23/12/04 03:15:55 WARN SparkSession: Using an existing Spark session; only runtime SQL configurations will take effect.


### 3. Declare variables

In [3]:
project_id_output = !gcloud config list --format "value(core.project)" 2>/dev/null
PROJECT_ID = project_id_output[0]
print("PROJECT_ID: ", PROJECT_ID)

PROJECT_ID:  delta-lake-diy-lab


In [4]:
project_name_output = !gcloud projects describe $PROJECT_ID | grep name | cut -d':' -f2 | xargs
PROJECT_NAME = project_name_output[0]
print("PROJECT_NAME: ", PROJECT_NAME)

PROJECT_NAME:  delta-lake-diy-lab


In [5]:
project_number_output = !gcloud projects describe $PROJECT_ID | grep projectNumber | cut -d':' -f2 | xargs
PROJECT_NUMBER = project_number_output[0]
print("PROJECT_NUMBER: ", PROJECT_NUMBER)

PROJECT_NUMBER:  11002190840


In [6]:
DATA_LAKE_ROOT_PATH= f"gs://dll-data-bucket-{PROJECT_NUMBER}"
UNPARTITIONED_DELTA_LAKE_DIR = f"{DATA_LAKE_ROOT_PATH}/delta-consumable"

### 4. Create BigLake Metastore entities


#### 4.1. Create a BLMS Iceberg catalog

In [12]:
spark.sql("DROP NAMESPACE IF EXISTS loans_iceberg_catalog").show(truncate=False)

++
||
++
++



In [13]:
spark.sql("CREATE NAMESPACE loans_iceberg_catalog").show(truncate=False)

++
||
++
++



#### 4.2. Create a BLMS Iceberg database

In [24]:
spark.sql("CREATE DATABASE IF NOT EXISTS loans_iceberg_dataset").show(truncate=False)

++
||
++
++



#### 4.3. Check databases in the Spark catalog

In [20]:
spark.sql("show databases").show(truncate=False)
# Note the iceberg entities created

+---------------------+
|namespace            |
+---------------------+
|default              |
|loan_db              |
|loans_iceberg_catalog|
|loans_iceberg_dataset|
+---------------------+



### 5. Quick review of the Delta Lake table we will use for the lab

In [21]:
spark.sql("show tables in loan_db").show(truncate=False)

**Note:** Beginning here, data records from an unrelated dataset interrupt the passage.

(** Python's [float == int]: an exact comparison of the two numbers.
    Infinities and NaN equal no integer. *)
Definition float_eq_int (f : spec_float) (i : Z) : bool :=
  match f with
  | S754_zero _ => i =? 0
  | S754_infinity _ => false
  | S754_nan => false
  | S754_finite s m e =>
      let sm := if s then Z.neg m else Z.pos m in
      if 0 <=? e then sm * 2 ^ e =? i else sm =? i * 2 ^ (- e)
  end.

(** The integers [range(lo, hi)] iterates over, in order. *)
Definition range_list (lo hi : Z) : list Z :=
  map (fun k => lo + Z.of_nat k) (seq 0 (Z.to_nat (hi - lo))).

(** [v in range(lo, hi)]. For an [int] the range answers by comparing
    with its bounds; for any other object it falls back to a linear
    search with [==] over its elements. *)
Definition range_contains (lo hi : Z) (v : num) : bool :=
  match v with
  | NInt z => (lo <=? z) && (z <? hi)
  | NFloat f => existsb (float_eq_int f) (range_list lo hi)
  end.

(** An f-string kept as its pieces: literal text and interpolated values. *)
Inductive frag : Type :=
| FLit (s : string)
| FVal (v : num).

Inductive exn : Type :=
| ValueError (msg : list frag).

(** The instance state: [self._latitude] and [self._longitude], which
    [__init__] first sets to [None]. *)
Record Coordinate : Type := mkCoordinate {
  _latitude : option num;
  _longitude : option num
}.

(** Getters. *)
Definition latitude (self : Coordinate) : option num := _latitude self.
Definition longitude (self : Coordinate) : option num := _longitude self.

(** [@latitude.setter]. The result pairs the object after the call with
    the call's outcome. *)
Definition latitude_set (lat_value : num) (self : Coordinate)
  : Coordinate * outcome exn unit :=
  if negb (range_contains (-90) (90 + 1) lat_value) then
    (self, Raised (ValueError [FVal lat_value; FLit " is an invalid value for latitude"]))
  else
    (mkCoordinate (Some lat_value) (_longitude self), Returned tt).

(** [@longitude.setter]. *)
Definition longitude_set (long_value : num) (self : Coordinate)
  : Coordinate * outcome exn unit :=
  if negb (range_contains (-180) (180 + 1) long_value) then
    (self, Raised (ValueError [FVal long_value; FLit " is an invalid value for longitude"]))
  else
    (mkCoordinate (_latitude self) (Some long_value), Returned tt).

(** [Coordinate(lat, long)]: an exception in [__init__] leaves the
    caller without an object. *)
Definition init (lat long : num) : outcome exn Coordinate :=
  let self0 := mkCoordinate None None in
  let '(self1, r1) := latitude_set lat self0 in
  match r1 with
  | Raised e => Raised e
  | Returned _ =>
      let '(self2, r2) := longitude_set long self1 in
      match r2 with
      | Raised e => Raised e
      | Returned _ => Returned self2
      end
  end.

(** The errors of the two setters, for reference in the properties. *)
Definition latitude_error (v : num) : exn :=
  ValueError [FVal v; FLit " is an invalid value for latitude"].
Definition longitude_error (v : num) : exn :=
  ValueError [FVal v; FLit " is an invalid value for longitude"].

(** 45.5 is [91 * 2^-1] and 90.5 is [181 * 2^-1]. *)
Definition float_45_5 : spec_float := S754_finite false 91 (-1).
Definition float_90_5 : spec_float := S754_finite false 181 (-1).

End CoordinateM.

(** ** src/pythonindepth/rtrie.py *)

Module RTrieM.

Definition R : nat := 26%nat.

Inductive exn : Type :=
| ValueError (msg : string).

(** The dataclass fields [value] and [next_]; a slot of [next_] is either
    [None] or a node. *)
#[warnings="-register-all"]
Inductive RTrieNode : Type :=
| mkRTrieNode (value : Z) (next_ : list (option RTrieNode)).

Definition value (n : RTrieNode) : Z :=
  match n with mkRTrieNode v _ => v end.
Definition next_ (n : RTrieNode) : list (option RTrieNode) :=
  match n with mkRTrieNode _ l => l end.

(** The class attribute [size = R]. *)
Definition size : nat := R.

(** [default_factory=lambda: [None] * R]. *)
Definition default_next : list (option RTrieNode) := repeat None R.

(** [__post_init__]. *)
Definition post_init (self : RTrieNode) : outcome exn unit :=
  if negb (Nat.eqb (length (next_ self)) size) then
    Raised (ValueError "Invalid length provided for next list")
  else Returned tt.

(** [RTrieNode(value, next_)]: the generated [__init__] stores the fields
    (taking the default factory when [next_] is omitted) and then runs
    [__post_init__]. *)
Definition init (v : Z) (nxt : option (list (option RTrieNode)))
  : outcome exn RTrieNode :=
  let self := mkRTrieNode v (default default_next nxt) in
  obind (post_init self) (fun _ => Returned self).

(** That the message of the error tells which length was given: two
    rejected child arrays get the same message only if they have the same
    length. *)
Definition message_identifies_length : Prop :=
  forall v (n1 n2 : list (option RTrieNode)) msg,
    init v (Some n1) = Raised (ValueError msg) ->
    init v (Some n2) = Raised (ValueError msg) ->
    length n1 = length n2.

End RTrieM.

(** ** Python values that appear as data in the remaining units *)

Inductive pyval : Type :=
| PyNone
| PyInt (z : Z)
| PyStr (s : string).

(** [str(v)], which is what an f-string applies to an interpolated value. *)
Definition py_str (v : pyval) : string :=
  match v with
  | PyNone => "None"
  | PyInt z => pretty z
  | PyStr s => s
  end.

(** A comprehension [[f(x) for x in xs]]: the elements are evaluated in
    order and the first exception ends the evaluation. *)
Fixpoint comprehension {E A B} (f : A -> outcome E B) (xs : list A)
  : outcome E (list B) :=
  match xs with
  | [] => Returned []
  | x :: xs' =>
      obind (f x) (fun y =>
      obind (comprehension f xs') (fun ys => Returned (y :: ys)))
  end.

(** ** src/parameter_passing/unpacking_variables.py *)

Module UsersM.

Inductive exn : Type :=
| IndexError (msg : string)
| ValueError (msg : string).

(** The dataclass [User]; its generated [__init__] stores the three
    arguments without checking their types. *)
Record User : Type := mkUser {
  user_id : pyval;
  first_name : pyval;
  last_name : pyval
}.

(** A database row: a Python tuple, of any length. *)
Definition row : Type := list pyval.

(** [row[i]] for a non-negative literal [i]. *)
Definition tuple_getitem (r : row) (i : nat) : outcome exn pyval :=
  match r !! i with
  | Some v => Returned v
  | None => Raised (IndexError "tuple index out of range")
  end.

(** The target [(user_id, first_name, last_name)] of the [for] clause:
    the row must have exactly three items. *)
Definition unpack3 (r : row) : outcome exn (pyval * pyval * pyval) :=
  match r with
  | [a; b; c] => Returned (a, b, c)
  | _ =>
      if (length r <? 3)%nat then
        Raised (ValueError ("not enough values to unpack (expected 3, got "
                              +:+ pretty (length r) +:+ ")"))
      else Raised (ValueError "too many values to unpack (expected 3)")
  end.

Definition bad_users_from_rows (dbrows : list row) : outcome exn (list User) :=
  comprehension
    (fun r =>
       obind (tuple_getitem r 0) (fun r0 =>
       obind (tuple_getitem r 1) (fun r1 =>
       obind (tuple_getitem r 2) (fun r2 =>
       Returned (mkUser r0 r1 r2)))))
    dbrows.

Definition users_from_rows (dbrows : list row) : outcome exn (list User) :=
  comprehension
    (fun r =>
       obind (unpack3 r) (fun '(user_id, first_name, last_name) =>
       Returned (mkUser user_id first_name last_name)))
    dbrows.

(** The module constant [USERS], for [range(n)] in place of [range(1_000)]. *)
Definition USERS_upto (n : nat) : list row :=
  map (fun i : nat =>
         [PyInt (Z.of_nat i);
          PyStr ("first_name_" +:+ pretty (Z.of_nat i));
          PyStr ("last_name_" +:+ pretty (Z.of_nat i))])
      (seq 0 n).

Definition USERS : list row := USERS_upto 1000.

(** The record a 3-field row is mapped to. *)
Definition user_of_row (r : row) : User :=
  mkUser (nth 0 r PyNone) (nth 1 r PyNone) (nth 2 r PyNone).

End UsersM.

(** ** src/pythonindepth/extend_list.py *)

Module GoodListM.

Inductive exn : Type :=
| IndexError (msg : string).

(** [UserList] keeps its elements in [self.data], a list. *)
Record GoodList : Type := mkGoodList { data : list pyval }.

(** [self.data[index]] for an integer index that fits an index-sized
    integer ([-2^63 <= index < 2^63], which every index inside a list
    does): a negative index counts from the end, and an index outside the
    list raises. *)
Definition list_getitem (l : list pyval) (index : Z) : outcome exn pyval :=
  let n := Z.of_nat (length l) in
  let j := if index <? 0 then index + n else index in
  if (j <? 0) || (n <=? j) then Raised (IndexError "list index out of range")
  else
    match l !! Z.to_nat j with
    | Some v => Returned v
    | None => Raised (IndexError "list index out of range")
    end.

(** [GoodList.__getitem__] at an integer index. Python's [%] with a
    positive right operand is never negative, as [Z.modulo]. *)
Definition getitem (self : GoodList) (index : Z) : outcome exn string :=
  obind (list_getitem (data self) index) (fun value =>
  let prefix := if index mod 2 =? 0 then "even" else "odd" in
  Returned ("[" +:+ prefix +:+ "] " +:+ py_str value)).

(** The parity tag of an integer. *)
Definition tag (index : Z) : string :=
  if index mod 2 =? 0 then "even" else "odd".

End GoodListM.

(** ** src/oop/mro.py *)

Module MroM.

(** The functions defined in class bodies. *)
Inductive method : Type :=
| object_init
| object_str
| BaseModule_init
| BaseModule_str.

(** What a class body binds a name to. *)
Inductive attr : Type :=
| AStr (s : string)
| AMethod (m : method).

(** A class statement: its name, its bases in the order written, and the
    names its body binds. *)
Record class_def : Type := mkClass {
  cname : string;
  bases : list string;
  body : list (string * attr)
}.
(** Every run starts by calling the service, at the time the run starts. *)
Lemma generate_content_first_request (self : ContentGenerator)
    (prompt : string) (w : World) :
  exists finished rest,
    trace (snd (generate_content self prompt w)) =
      (trace w ++
       [EvLog INFO "Sending prompt to the generative model.";
        EvGenerate prompt (now w) finished] ++ rest)%list.
Proof.
  exists (now w + Z.of_N (latency (respond (genai self) (calls w) prompt))).
  destruct (outcome (respond (genai self) (calls w) prompt))
    as [e|resp] eqn:H1.
  - destruct (transient (exc_str e)) eqn:Ht.
    + destruct (outcome (respond (genai self) (S (calls w)) prompt))
        as [e2|resp] eqn:H2.
      * rewrite (generate_content_retry_failed _ _ _ _ _ H1 Ht H2).
        eexists. cbn [snd advance trace app]. reflexivity.
      * rewrite (generate_content_retry_ok _ _ _ _ _ H1 Ht H2).
        match goal with
        | |- context [deliver self resp ?w2] =>
            destruct (deliver_no_call self resp w2) as [_ [rest [Htr _]]]
        end.
        rewrite Htr. cbn [advance trace]. rewrite <- app_assoc.
        eexists. cbn [app]. reflexivity.
    + rewrite (generate_content_permanent _ _ _ _ H1 Ht).
      eexists. cbn [snd advance trace app]. reflexivity.
  - rewrite (generate_content_first_ok _ _ _ _ H1).
    match goal with
    | |- context [deliver self resp ?w2] =>
        destruct (deliver_no_call self resp w2) as [_ [rest [Htr _]]]
    end.
    rewrite Htr. cbn [advance trace]. rewrite <- app_assoc.
    eexists. cbn [app]. reflexivity.
Qed.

+---------+----------------------------------+-----------+
|namespace|tableName                         |isTemporary|
+---------+----------------------------------+-----------+
|loan_db  |loans_by_state_delta              |false      |
|loan_db  |loans_by_state_delta_clone_shallow|false      |
|loan_db  |loans_by_state_delta_partitioned  |false      |
|loan_db  |loans_by_state_delta_uniform      |false      |
|loan_db  |loans_by_state_parquet            |false      |
|loan_db  |loans_cleansed_parquet            |false      |
+---------+----------------------------------+-----------+



In [23]:
spark.sql("select * from loan_db.loans_by_state_delta  limit 2").show(truncate=False)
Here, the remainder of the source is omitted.